_REQUIRED ACTION_
Repeat the whole listing exactly.
+--
(** * video-ai-streamer: the transcript pipeline of [server/index.js]

    A shallow embedding of the Express handlers of [server/index.js]
    ([/transcribe], [/upload-url], [/upload-video], [/ask]) and of the
    string transforms they contain, followed by the properties of the
    specification that can be settled on that code.

    JavaScript strings are sequences of UTF-16 code units; request bodies
    and responses are JSON values; the handlers are written in a small
    state-and-exception monad over the process state (the global
    transcript, the scratch directory, the console). *)

From Stdlib Require Import List Bool ZArith NArith Ascii String Lia Btauto.
From Stdlib Require Import Numbers.DecimalString Numbers.DecimalPos.
Import ListNotations.

Set Warnings "-register-all".

(** ** JavaScript strings *)

Module Js.

(** A UTF-16 code unit. *)
Definition char16 := N.
(** A JavaScript string. *)
Definition jsstring := list char16.

(** An ASCII literal of the source, as a JavaScript string. *)
Definition lit (s : string) : jsstring :=
  map N_of_ascii (list_ascii_of_string s).
Arguments lit s%_string.

Definition NL : char16 := 10%N.

Fixpoint str_eqb (a b : jsstring) : bool :=
  match a, b with
  | [], [] => true
  | x :: a', y :: b' => N.eqb x y && str_eqb a' b'
  | _, _ => false
  end.

(** [s.startsWith(p)] *)
Fixpoint startsWith (s p : jsstring) : bool :=
  match p, s with
  | [], _ => true
  | _ :: _, [] => false
  | y :: p', x :: s' => N.eqb x y && startsWith s' p'
  end.

(** [s.endsWith(p)] *)
Definition endsWith (s p : jsstring) : bool :=
  startsWith (rev s) (rev p).

(** [s.split(sep)] for a separator of one code unit, as in [split('\n')].
    The empty string splits into one empty line. *)
Fixpoint split (sep : char16) (s : jsstring) : list jsstring :=
  match s with
  | [] => [[]]
  | c :: s' =>
      if N.eqb c sep then [] :: split sep s'
      else match split sep s' with
           | [] => [[c]]
           | l :: ls => (c :: l) :: ls
           end
  end.

(** [ls.join(sep)] on an array of strings. *)
Fixpoint join (sep : jsstring) (ls : list jsstring) : jsstring :=
  match ls with
  | [] => []
  | l :: ls' =>
      match ls' with
      | [] => l
      | _ :: _ => l ++ sep ++ join sep ls'
      end
  end.

(** ECMAScript WhiteSpace and LineTerminator code units: what
    [String.prototype.trim] strips. *)
Definition isWhiteSpace (c : char16) : bool :=
  existsb (N.eqb c)
    [9; 10; 11; 12; 13; 32; 160; 5760; 8232; 8233; 8239; 8287; 12288; 65279]%N
  || (8192 <=? c)%N && (c <=? 8202)%N.

Fixpoint trimStart (s : jsstring) : jsstring :=
  match s with
  | [] => []
  | c :: s' => if isWhiteSpace c then trimStart s' else s
  end.

Definition trimEnd (s : jsstring) : jsstring := rev (trimStart (rev s)).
+--
_ANSWER TO THIS PROBLEM_
(** * video-ai-streamer: the transcript pipeline of [server/index.js]

    A shallow embedding of the Express handlers of [server/index.js]
    ([/transcribe], [/upload-url], [/upload-video], [/ask]) and of the
    string transforms they contain, followed by the properties of the
    specification that can be settled on that code.

    JavaScript strings are sequences of UTF-16 code units; request bodies
    and responses are JSON values; the handlers are written in a small
    state-and-exception monad over the process state (the global
    transcript, the scratch directory, the console). *)

From Stdlib Require Import List Bool ZArith NArith Ascii String Lia Btauto.
From Stdlib Require Import Numbers.DecimalString Numbers.DecimalPos.
Import ListNotations.

Set Warnings "-register-all".

(** ** JavaScript strings *)

Module Js.

(** A UTF-16 code unit. *)
Definition char16 := N.
(** A JavaScript string. *)
Definition jsstring := list char16.

(** An ASCII literal of the source, as a JavaScript string. *)
Definition lit (s : string) : jsstring :=
  map N_of_ascii (list_ascii_of_string s).
Arguments lit s%_string.

Definition NL : char16 := 10%N.

Fixpoint str_eqb (a b : jsstring) : bool :=
  match a, b with
  | [], [] => true
  | x :: a', y :: b' => N.eqb x y && str_eqb a' b'
  | _, _ => false
  end.

(** [s.startsWith(p)] *)
Fixpoint startsWith (s p : jsstring) : bool :=
  match p, s with
  | [], _ => true
  | _ :: _, [] => false
  | y :: p', x :: s' => N.eqb x y && startsWith s' p'
  end.

(** [s.endsWith(p)] *)
Definition endsWith (s p : jsstring) : bool :=
  startsWith (rev s) (rev p).

(** [s.split(sep)] for a separator of one code unit, as in [split('\n')].
    The empty string splits into one empty line. *)
Fixpoint split (sep : char16) (s : jsstring) : list jsstring :=
  match s with
  | [] => [[]]
  | c :: s' =>
      if N.eqb c sep then [] :: split sep s'
      else match split sep s' with
           | [] => [[c]]
           | l :: ls => (c :: l) :: ls
           end
  end.

(** [ls.join(sep)] on an array of strings. *)
Fixpoint join (sep : jsstring) (ls : list jsstring) : jsstring :=
  match ls with
  | [] => []
  | l :: ls' =>
      match ls' with
      | [] => l
      | _ :: _ => l ++ sep ++ join sep ls'
      end
  end.

(** ECMAScript WhiteSpace and LineTerminator code units: what
    [String.prototype.trim] strips. *)
Definition isWhiteSpace (c : char16) : bool :=
  existsb (N.eqb c)
    [9; 10; 11; 12; 13; 32; 160; 5760; 8232; 8233; 8239; 8287; 12288; 65279]%N
  || (8192 <=? c)%N && (c <=? 8202)%N.

Fixpoint trimStart (s : jsstring) : jsstring :=
  match s with
  | [] => []
  | c :: s' => if isWhiteSpace c then trimStart s' else s
  end.

Definition trimEnd (s : jsstring) : jsstring := rev (trimStart (rev s)).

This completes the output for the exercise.